Exercise prompt
When you reach the line containing "on_pool (pool_delete p)." in the entries below, begin reproducing lines exactly, and stop once the line containing "The lists of the" is done.

Stored data
Definition with_lists (l : links node) (h : PageHeap) : PageHeap :=
  mk_heap l (spans h) (pagemap_ h) (span_allocator h) (backing h) (release_index_ h) (ticks h).
Definition with_spans (m : gmap Z Span) (h : PageHeap) : PageHeap :=
  mk_heap (lists h) m (pagemap_ h) (span_allocator h) (backing h) (release_index_ h) (ticks h).
Definition with_map (m : M) (h : PageHeap) : PageHeap :=
  mk_heap (lists h) (spans h) m (span_allocator h) (backing h) (release_index_ h) (ticks h).
Definition with_pool (a : A) (h : PageHeap) : PageHeap :=
  mk_heap (lists h) (spans h) (pagemap_ h) a (backing h) (release_index_ h) (ticks h).
Definition with_backing (b : BackingStats) (h : PageHeap) : PageHeap :=
  mk_heap (lists h) (spans h) (pagemap_ h) (span_allocator h) b (release_index_ h) (ticks h).
Definition with_index (i : Z) (h : PageHeap) : PageHeap :=
  mk_heap (lists h) (spans h) (pagemap_ h) (span_allocator h) (backing h) i (ticks h).
Definition with_ticks (t : nat) (h : PageHeap) : PageHeap :=
  mk_heap (lists h) (spans h) (pagemap_ h) (span_allocator h) (backing h) (release_index_ h) t.

(** Running an operation of a part. *)
Definition on_part {S B} (get : PageHeap → S) (put : S → PageHeap → PageHeap) (m : Prelude.ST S B) : ST B :=
  λ h, match m (get h) with
       | Done (b, s) => Done (b, put s h)
       | Fault => Fault
       | OutOfFuel => OutOfFuel
       | Crashed => Crashed
       end.
Definition on_lists {B} (m : Prelude.ST (links node) B) : ST B := on_part lists with_lists m.
Definition on_map {B} (m : Prelude.ST M B) : ST B := on_part pagemap_ with_map m.
Definition on_pool {B} (m : Prelude.ST A B) : ST B := on_part span_allocator with_pool m.
Definition on_os {B} (m : Prelude.ST OS B) : ST B :=
  on_part (λ h, meta_system (span_allocator h)) (λ o h, with_pool (meta_put o (span_allocator h)) h) m.

Definition get_span (p : Z) : ST Span := sp ← gets (λ h, spans h !! p); from_opt sp.
Definition update_span (p : Z) (f : Span → Span) : ST unit :=
  sp ← get_span p; modify (λ h, with_spans (<[p := f sp]> (spans h)) h).

(** [CycleClock::Now()]. *)
Definition Now : ST Z := t ← gets ticks; modify (with_ticks (S t));; mret (u64 (now t)).

(** [Span::New(p, len)] and [Span::Delete(span)] of static_vars.h. *)
Definition Span_New (first len : Z) : ST Z :=
  p ← on_pool pool_new;
  modify (λ h, with_spans (<[p := Span_Init first len stale]> (spans h)) h);;
  on_lists (modify (λ l, <[Item p := mk_elem None None]> l));;
  mret p.

Definition Span_Delete (p : Z) : ST unit :=
  modify (λ h, with_spans (delete p (spans h)) h);;
  on_pool (pool_delete p).

(** The constructor, on the lists of a new heap. *)
Fixpoint init_loop (k : nat) (i : Z) : Prelude.ST (links node) unit :=
  match k with
  | O => mret tt
  | S k => tl_Init (Head false i);; tl_Init (Head true i);; init_loop k (i + 1)
  end.
Definition PageHeap_init (m : M) (a : A) : outcome PageHeap :=
  match (tl_Init (Head false (kMaxPages cfg));; tl_Init (Head true (kMaxPages cfg));;
         init_loop (Z.to_nat (kMaxPages cfg)) 0) ∅ with
  | Done (_, l) => Done (mk_heap l ∅ m a (mk_backing 0 0 0) (kMaxPages cfg) 0)
  | Fault => Fault
  | OutOfFuel => OutOfFuel
  | Crashed => Crashed
  end.

Definition Check : ST bool :=
  e ← on_lists (tl_empty (Head false 0)); require e;;
  e ← on_lists (tl_empty (Head true 0)); require e;;
  mret true.

Definition RecordSpan (p : Z) : ST unit :=
  sp ← get_span p;
  on_map (PageMap_Set (first_page sp) p);;
  if 1 <? num_pages sp then on_map (PageMap_Set (last_page sp) p) else mret tt.

(** The index of the list pair of a span. *)
Definition list_index (pages : Z) : Z := if pages <? kMaxPages cfg then pages else kMaxPages cfg.

Definition PrependToFreeList (p : Z) : ST unit :=
  sp ← get_span p;
  require (negb (bool_decide (location sp = IN_USE)));;
  let s := list_index (num_pages sp) in
  if bool_decide (location sp = ON_NORMAL_FREELIST) then
    modify (λ h, with_backing (mk_backing (system_bytes (backing h))
      (u64 (free_bytes (backing h) + bytes_in_span cfg sp)) (unmapped_bytes (backing h))) h);;
    on_lists (tl_prepend (Head false s) (Item p))
  else
    modify (λ h, with_backing (mk_backing (system_bytes (backing h)) (free_bytes (backing h))
      (u64 (unmapped_bytes (backing h) + bytes_in_span cfg sp))) h);;
    on_lists (tl_prepend (Head true s) (Item p)).
(* ===== verification/TcPageHeapLists.v ===== *)
(** * tcmalloc: the free lists of the page heap

    The lists of the heap hold the free spans, each on the list of its kind and
    length, and the byte counts are their sums.  Operations on lists change one
    span. *)

From S2P Require Import Prelude.
From S2P Require Import TcCommon.
From S2P Require Import TcSpan.
From S2P Require Import TcLinkedList.
From S2P Require Import TcLinkedListCorrect.
From S2P Require Import TcPageMap.
From S2P Require Import TcSystemAlloc.
From S2P Require Import TcArena.
From S2P Require Import TcPageHeap.

Definition kind_location (returned : bool) : Location :=
  if returned then ON_RETURNED_FREELIST else ON_NORMAL_FREELIST.

Lemma location_kind loc : loc ≠ IN_USE → ∃ r, loc = kind_location r.
Proof. destruct loc; [done|by exists false|by exists true]. Qed.

Section Lists.
Context (cfg : config).
Implicit Types (F : gmap Z Span) (l : links node) (sp : Span).

Lemma kMaxPages_bounds : 4 ≤ kMaxPages cfg ≤ 256.
Proof. on_config cfg; by vm_compute. Qed.

(** The span [sp] belongs on the list of kind [r] and index [s]. *)
Definition belongs (r : bool) (s : Z) sp : Prop :=
  location sp = kind_location r ∧ list_index cfg (num_pages sp) = s.

Record lists_ok F l : Prop := {
  lo_pages p sp : F !! p = Some sp → 0 < num_pages sp;
  lo_rings : ∃ c, rings c l ∧
    (∀ x, is_Some (c !! x) ↔ ∃ r s, x = Head r s ∧ 0 ≤ s ≤ kMaxPages cfg) ∧
    ∀ r s L, c !! Head r s = Some L → ∀ x, x ∈ L ↔ ∃ p sp, x = Item p ∧ F !! p = Some sp ∧ belongs r s sp;
}.

Lemma list_index_bounds n : 0 < n → 1 ≤ list_index cfg n ≤ kMaxPages cfg.
Proof. intros Hn. pose proof kMaxPages_bounds. unfold list_index. destruct (Z.ltb_spec n (kMaxPages cfg)); lia. Qed.

(** The spans of a list. *)
Lemma list_spans F l r s :
  lists_ok F l → 0 ≤ s ≤ kMaxPages cfg →
  ∃ c L, rings c l ∧ c !! Head r s = Some L ∧ NoDup L ∧ (length L ≤ size F)%nat ∧
    ∀ x, x ∈ L ↔ ∃ p sp, x = Item p ∧ F !! p = Some sp ∧ belongs r s sp.
Proof.
  intros [_ (c & Hr & Hd & Hin)] Hs. destruct (proj2 (Hd (Head r s))) as [L HL]; [by exists r, s|].
  pose proof (r_nodup _ _ Hr _ _ HL) as Hnd. exists c, L. split_and!; [done|done|done| |by apply Hin].
  assert (length (Item <$> elements (dom F)) = size F) as E.
  { rewrite length_fmap. apply (size_dom F). }
  rewrite <-E. apply submseteq_length, NoDup_submseteq; [done|].
  intros x Hx. apply (Hin _ _ _ HL) in Hx as (p & sp & -> & Hp & _).
  apply list_elem_of_fmap. exists p. split; [done|]. apply elem_of_elements. by apply elem_of_dom_2 in Hp.
Qed.

Lemma heads_only F l : lists_ok F l → ∀ c p,
  (∀ x, is_Some (c !! x) ↔ ∃ r s, x = Head r s ∧ 0 ≤ s ≤ kMaxPages cfg) → (c : gmap node (list node)) !! Item p = None.
Proof.
  intros _ c p Hd. destruct (c !! Item p) as [L|] eqn:E; [|done].
  destruct (proj1 (Hd (Item p))) as (r & s & ? & _); [by rewrite E|done].
Qed.

Lemma prepend_spec F l p sp r :
  lists_ok F l → F !! p = None → location sp = kind_location r → 0 < num_pages sp → Item p ∈ dom l →
  wp true (tl_prepend (Head r (list_index cfg (num_pages sp))) (Item p))
    (λ _ l', lists_ok (<[p := sp]> F) l' ∧ dom l' = dom l) l.
Proof.
  intros Hok Hp Hloc Hn Hdom. pose proof (lo_rings _ _ Hok) as (c & Hr & Hd & Hin).
  pose proof (list_index_bounds _ Hn) as Hi.
  destruct (proj2 (Hd (Head r (list_index cfg (num_pages sp))))) as [L HL].
  { eexists _, _. split; [done|]. lia. }
  pose proof (heads_only F l Hok c p Hd) as Hnone.
  apply (tl_prepend_spec c l Hr _ L); [done| |done|].
  { split; [done|]. intros h L' HL' HpL'. destruct (proj1 (Hd h)) as (r' & s' & -> & _); [by rewrite HL'|].
    apply (Hin _ _ _ HL') in HpL' as (q & sq & [= <-] & Hq & _). congruence. }
  intros l' Hr' Hdom'. split; [|done]. split.
  - intros q sq [[<- <-]|[_ Hq]]%lookup_insert_Some; [done|by apply (lo_pages _ _ Hok q)].
  - eexists. split; [exact Hr'|]. split.
    + intros x. rewrite <-Hd. destruct (decide (x = Head r (list_index cfg (num_pages sp)))) as [->|Hne].
      * rewrite lookup_insert_eq, HL. split; by eexists.
      * by rewrite lookup_insert_ne.
    + intros r' s' L' [[[= <- <-] <-]|[Hne HL']]%lookup_insert_Some x.
      * rewrite elem_of_cons, (Hin _ _ _ HL). split.
        -- intros [->|(q & sq & -> & Hq & Hb)]; [exists p, sp; by rewrite lookup_insert_eq|].
           exists q, sq. rewrite lookup_insert_ne by congruence. done.
        -- intros (q & sq & -> & [[<- <-]|[Hqp Hq]]%lookup_insert_Some & Hb); [by left|right; eauto 10].
      * rewrite (Hin _ _ _ HL'). split.
        -- intros (q & sq & -> & Hq & Hb). exists q, sq. rewrite lookup_insert_ne by congruence. done.
        -- intros (q & sq & -> & [[<- <-]|[Hqp Hq]]%lookup_insert_Some & Hb); [|by eauto].
           destruct Hb as [Hb1 Hb2]. exfalso. apply Hne. rewrite <-Hb2. f_equal.
           rewrite Hloc in Hb1. by destruct r, r'.
Qed.

Lemma remove_spec F l p sp r :
  lists_ok F l → F !! p = Some sp → location sp = kind_location r →
  wp true (tl_remove (Item p)) (λ _ l', lists_ok (delete p F) l' ∧ dom l' = dom l) l.
Proof.
  intros Hok Hp Hloc. pose proof (lo_pages _ _ Hok p sp Hp) as Hn.
  pose proof (lo_rings _ _ Hok) as (c & Hr & Hd & Hin).
  pose proof (list_index_bounds _ Hn) as Hi. set (s := list_index cfg (num_pages sp)) in *.
  destruct (proj2 (Hd (Head r s))) as [L HL]; [eexists _, _; split; [done|]; lia|].
  pose proof (r_nodup _ _ Hr _ _ HL) as Hnd.
  assert (Item p ∈ L) as HpL by (apply (Hin _ _ _ HL); exists p, sp; done).
  apply list_elem_of_split in HpL as (l1 & l2 & ->).
  assert (Item p ∉ l1 ++ l2) as Hnot.
  { apply NoDup_app in Hnd as (_ & H1 & H2). apply NoDup_cons in H2 as [H2 _].
    rewrite elem_of_app. intros [H3|H3]; [|done]. apply (H1 _ H3). left. }
  apply (tl_remove_spec c l Hr (Head r s) l1 (Item p) l2); [done|].
  intros l' Hr' Hdom'. split; [|done]. split.
  - intros q sq [_ Hq]%lookup_delete_Some. by apply (lo_pages _ _ Hok q).
  - eexists. split; [exact Hr'|]. split.
    + intros x. rewrite <-Hd. destruct (decide (x = Head r s)) as [->|Hne].
      * rewrite lookup_insert_eq, HL. split; by eexists.
      * by rewrite lookup_insert_ne.
    + intros r' s' L' [[[= <- <-] <-]|[Hne HL']]%lookup_insert_Some x.
      * split.
        -- intros Hx. assert (x ∈ l1 ++ Item p :: l2) as Hx' by set_solver.
           apply (Hin _ _ _ HL) in Hx' as (q & sq & -> & Hq & Hb). exists q, sq.
           rewrite lookup_delete_ne by congruence. done.
        -- intros (q & sq & -> & [Hqp Hq]%lookup_delete_Some & Hb).
           assert (Item q ∈ l1 ++ Item p :: l2) as Hx by (apply (Hin _ _ _ HL); eauto).
           assert (Item q ≠ Item p) by congruence. set_solver.
      * rewrite (Hin _ _ _ HL'). split.
        -- intros (q & sq & -> & Hq & Hb). exists q, sq. split; [done|]. split; [|done].
           apply lookup_delete_Some. split; [|done]. intros <-. rewrite Hp in Hq. injection Hq as <-.
           destruct Hb as [Hb1 Hb2]. apply Hne. unfold s. rewrite Hb2. f_equal.
           rewrite Hloc in Hb1. by destruct r, r'.
        -- intros (q & sq & -> & [Hqp Hq]%lookup_delete_Some & Hb). eauto.
Qed.

Lemma ring_empty_spec F l r s (Q : bool → links node → Prop) :
  lists_ok F l → 0 ≤ s ≤ kMaxPages cfg →
  (∀ b, (if b : bool then ∀ p sp, F !! p = Some sp → ¬ belongs r s sp
         else ∃ p sp, F !! p = Some sp ∧ belongs r s sp) → Q b l) →
  wp true (tl_empty (Head r s)) Q l.
Proof.
  intros Hok Hs HQ. destruct (list_spans F l r s Hok Hs) as (c & L & Hr & HL & _ & _ & Hin).
  apply (tl_empty_spec c l Hr _ L); [done|]. apply HQ. destruct L as [|x L].
  - rewrite bool_decide_eq_true_2 by done. intros p sp Hp Hb.
    assert (Item p ∈ []) as Hx%not_elem_of_nil by (apply Hin; eauto). done.
  - rewrite bool_decide_eq_false_2 by done. destruct (proj1 (Hin x)) as (p & sp & _ & ?); [left|]. eauto.
Qed.

Lemma first_spec F l r s (Q : node → links node → Prop) :
  lists_ok F l → 0 ≤ s ≤ kMaxPages cfg → (∃ p sp, F !! p = Some sp ∧ belongs r s sp) →
  (∀ p sp, F !! p = Some sp → belongs r s sp → Q (Item p) l) → wp true (tl_first (Head r s)) Q l.
Proof.
  intros Hok Hs (p & sp & Hp & Hb) HQ. destruct (list_spans F l r s Hok Hs) as (c & L & Hr & HL & _ & _ & Hin).
  destruct L as [|x L]; [assert (Item p ∈ []) as Hx%not_elem_of_nil by (apply Hin; eauto); done|].
  apply (tl_first_spec c l Hr _ x L); [done|]. destruct (proj1 (Hin x)) as (q & sq & -> & ? & ?); [left|]. by eapply HQ.
Qed.

Lemma last_spec F l r s (Q : node → links node → Prop) :
  lists_ok F l → 0 ≤ s ≤ kMaxPages cfg → (∃ p sp, F !! p = Some sp ∧ belongs r s sp) →
  (∀ p sp, F !! p = Some sp → belongs r s sp → Q (Item p) l) → wp true (tl_last (Head r s)) Q l.
Proof.
  intros Hok Hs (p & sp & Hp & Hb) HQ. destruct (list_spans F l r s Hok Hs) as (c & L & Hr & HL & _ & _ & Hin).
  destruct L as [|x L _] using rev_ind; [assert (Item p ∈ []) as Hx%not_elem_of_nil by (apply Hin; eauto); done|].
  apply (tl_last_spec c l Hr _ x L); [done|].
  destruct (proj1 (Hin x)) as (q & sq & -> & ? & ?); [apply elem_of_app; right; left|]. by eapply HQ.
Qed.

Lemma elements_spec F l r s fuel (Q : list node → links node → Prop) :
  lists_ok F l → 0 ≤ s ≤ kMaxPages cfg → (size F < fuel)%nat →
  (∀ L, NoDup L → (∀ x, x ∈ L ↔ ∃ p sp, x = Item p ∧ F !! p = Some sp ∧ belongs r s sp) → Q L l) →
  wp true (tl_elements fuel (Head r s)) Q l.
Proof.
  intros Hok Hs Hf HQ. destruct (list_spans F l r s Hok Hs) as (c & L & Hr & HL & Hnd & Hlen & Hin).
  apply (tl_elements_spec c l Hr fuel _ L); [done|lia|]. by apply HQ.
Qed.

Lemma length_spec F l r s fuel (Q : Z → links node → Prop) :
  lists_ok F l → 0 ≤ s ≤ kMaxPages cfg → (size F < fuel)%nat → Z.of_nat (size F) < 2 ^ 64 →
  (∀ L, NoDup L → (∀ x, x ∈ L ↔ ∃ p sp, x = Item p ∧ F !! p = Some sp ∧ belongs r s sp) →
    Q (Z.of_nat (length L)) l) →
  wp true (tl_length fuel (Head r s)) Q l.
Proof.
  intros Hok Hs Hf Hw HQ. destruct (list_spans F l r s Hok Hs) as (c & L & Hr & HL & Hnd & Hlen & Hin).
  apply (tl_length_spec c l Hr fuel _ L); [done|lia|lia|]. by apply HQ.
Qed.

(** Storing the links of a new span. *)
Lemma new_item_ok F l p :
  lists_ok F l → F !! p = None → lists_ok F (<[Item p := mk_elem None None]> l).
Proof.
  intros [Hn (c & Hr & Hd & Hin)] Hp. split; [done|]. exists c. split_and!; [|done|done].
  assert (∀ h L, c !! h = Some L → h ≠ Item p ∧ Item p ∉ L) as Hno.
  { intros h L HL. destruct (proj1 (Hd h)) as (r & s & -> & _); [by rewrite HL|]. split; [done|].
    intros (q & sq & [= <-] & Hq & _)%(Hin _ _ _ HL). congruence. }
  destruct Hr as [Rp Rn Ri Ra]. split; [|done|done|done].
  intros h L HL. destruct (Hno h L HL) as [Hh HpL]. apply (path_ext l); [| |by apply Rp].
  - intros x Hx. unfold nxt. rewrite lookup_insert_ne; [done|]. set_solver.
  - intros x Hx. unfold prv. rewrite lookup_insert_ne; [done|]. set_solver.
Qed.

(** ** Sums of bytes *)

Definition span_bytes sp : Z := num_pages sp * kPageSize cfg.

Definition kind_bytes (r : bool) F : Z :=
  map_fold (λ _ sp acc, (if decide (location sp = kind_location r) then span_bytes sp else 0) + acc) 0 F.

Lemma kind_bytes_empty r : kind_bytes r ∅ = 0.
Proof. apply map_fold_empty. Qed.

Lemma kind_bytes_insert r F p sp :
  F !! p = None → kind_bytes r (<[p := sp]> F) =
    (if decide (location sp = kind_location r) then span_bytes sp else 0) + kind_bytes r F.
Proof.
  intros Hp. unfold kind_bytes.
  rewrite (map_fold_insert_L (λ (_ : Z) sp acc,
    (if decide (location sp = kind_location r) then span_bytes sp else 0) + acc)); [done| |done].
  intros. lia.
Qed.

Lemma kind_bytes_delete r F p sp :
  F !! p = Some sp → kind_bytes r F =
    (if decide (location sp = kind_location r) then span_bytes sp else 0) + kind_bytes r (delete p F).
Proof.
  intros Hp. rewrite <-(kind_bytes_insert r (delete p F) p sp) by apply lookup_delete_eq.
  by rewrite insert_delete_id.
Qed.

(** The byte counts; [rel] bytes are of spans that are being released. *)
Definition backing_ok F (rel : Z) (b : BackingStats) : Prop :=
  free_bytes b = u64 (kind_bytes false F + rel) ∧ unmapped_bytes b = u64 (kind_bytes true F).

Lemma u64_add a b : u64 (u64 a + b) = u64 (a + b).
Proof. unfold wrap. by rewrite Zplus_mod_idemp_l. Qed.

Lemma u64_sub a b : u64 (u64 a - b) = u64 (a - b).
Proof. unfold wrap. by rewrite Zminus_mod_idemp_l. Qed.

Lemma u64_add_r a b : u64 (a + u64 b) = u64 (a + b).
Proof. unfold wrap. by rewrite Zplus_mod_idemp_r. Qed.

Lemma u64_sub_r a b : u64 (a - u64 b) = u64 (a - b).
Proof. unfold wrap. by rewrite Zminus_mod_idemp_r. Qed.

Lemma bytes_in_span_eq sp : 0 ≤ num_pages sp → bytes_in_span cfg sp = u64 (span_bytes sp).
Proof.
  intros Hn. unfold bytes_in_span, span_bytes, num_pages, kPageSize. f_equal.
  assert (0 ≤ kPageShift cfg) by (on_config cfg; by vm_compute).
  by rewrite Z.shiftl_mul_pow2, Z.shiftl_1_l.
Qed.

Lemma backing_add F rel b p sp r :
  backing_ok F rel b → F !! p = None → location sp = kind_location r → 0 ≤ num_pages sp →
  backing_ok (<[p := sp]> F) rel
    (if r then mk_backing (system_bytes b) (free_bytes b) (u64 (unmapped_bytes b + bytes_in_span cfg sp))
     else mk_backing (system_bytes b) (u64 (free_bytes b + bytes_in_span cfg sp)) (unmapped_bytes b)).
Proof.
  intros [Hf Hu] Hp Hloc Hn. rewrite bytes_in_span_eq by done. unfold backing_ok.
  rewrite !kind_bytes_insert by done. rewrite Hloc.
  destruct r; simpl; rewrite Hf, Hu, ?u64_add, ?u64_add_r; split; f_equal; lia.
Qed.

Lemma backing_remove F rel b p sp r :
  backing_ok F rel b → F !! p = Some sp → location sp = kind_location r → 0 ≤ num_pages sp →
  backing_ok (delete p F) rel
    (if r then mk_backing (system_bytes b) (free_bytes b) (u64 (unmapped_bytes b - bytes_in_span cfg sp))
     else mk_backing (system_bytes b) (u64 (free_bytes b - bytes_in_span cfg sp)) (unmapped_bytes b)).
Proof.
  intros [Hf Hu] Hp Hloc Hn. rewrite bytes_in_span_eq by done. unfold backing_ok.
  rewrite (kind_bytes_delete false F p sp Hp) in Hf. rewrite (kind_bytes_delete true F p sp Hp) in Hu.
  rewrite Hloc in Hf, Hu.
  destruct r; simpl in *; rewrite Hf, Hu, ?u64_sub, ?u64_sub_r; split; f_equal; lia.
Qed.
End Lists.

Solved problem
  on_pool (pool_delete p).

(** The constructor, on the lists of a new heap. *)
Fixpoint init_loop (k : nat) (i : Z) : Prelude.ST (links node) unit :=
  match k with
  | O => mret tt
  | S k => tl_Init (Head false i);; tl_Init (Head true i);; init_loop k (i + 1)
  end.
Definition PageHeap_init (m : M) (a : A) : outcome PageHeap :=
  match (tl_Init (Head false (kMaxPages cfg));; tl_Init (Head true (kMaxPages cfg));;
         init_loop (Z.to_nat (kMaxPages cfg)) 0) ∅ with
  | Done (_, l) => Done (mk_heap l ∅ m a (mk_backing 0 0 0) (kMaxPages cfg) 0)
  | Fault => Fault
  | OutOfFuel => OutOfFuel
  | Crashed => Crashed
  end.

Definition Check : ST bool :=
  e ← on_lists (tl_empty (Head false 0)); require e;;
  e ← on_lists (tl_empty (Head true 0)); require e;;
  mret true.

Definition RecordSpan (p : Z) : ST unit :=
  sp ← get_span p;
  on_map (PageMap_Set (first_page sp) p);;
  if 1 <? num_pages sp then on_map (PageMap_Set (last_page sp) p) else mret tt.

(** The index of the list pair of a span. *)
Definition list_index (pages : Z) : Z := if pages <? kMaxPages cfg then pages else kMaxPages cfg.

Definition PrependToFreeList (p : Z) : ST unit :=
  sp ← get_span p;
  require (negb (bool_decide (location sp = IN_USE)));;
  let s := list_index (num_pages sp) in
  if bool_decide (location sp = ON_NORMAL_FREELIST) then
    modify (λ h, with_backing (mk_backing (system_bytes (backing h))
      (u64 (free_bytes (backing h) + bytes_in_span cfg sp)) (unmapped_bytes (backing h))) h);;
    on_lists (tl_prepend (Head false s) (Item p))
  else
    modify (λ h, with_backing (mk_backing (system_bytes (backing h)) (free_bytes (backing h))
      (u64 (unmapped_bytes (backing h) + bytes_in_span cfg sp))) h);;
    on_lists (tl_prepend (Head true s) (Item p)).
(* ===== verification/TcPageHeapLists.v ===== *)
(** * tcmalloc: the free lists of the page heap

    The lists of the heap hold the free spans, each on the list of its kind and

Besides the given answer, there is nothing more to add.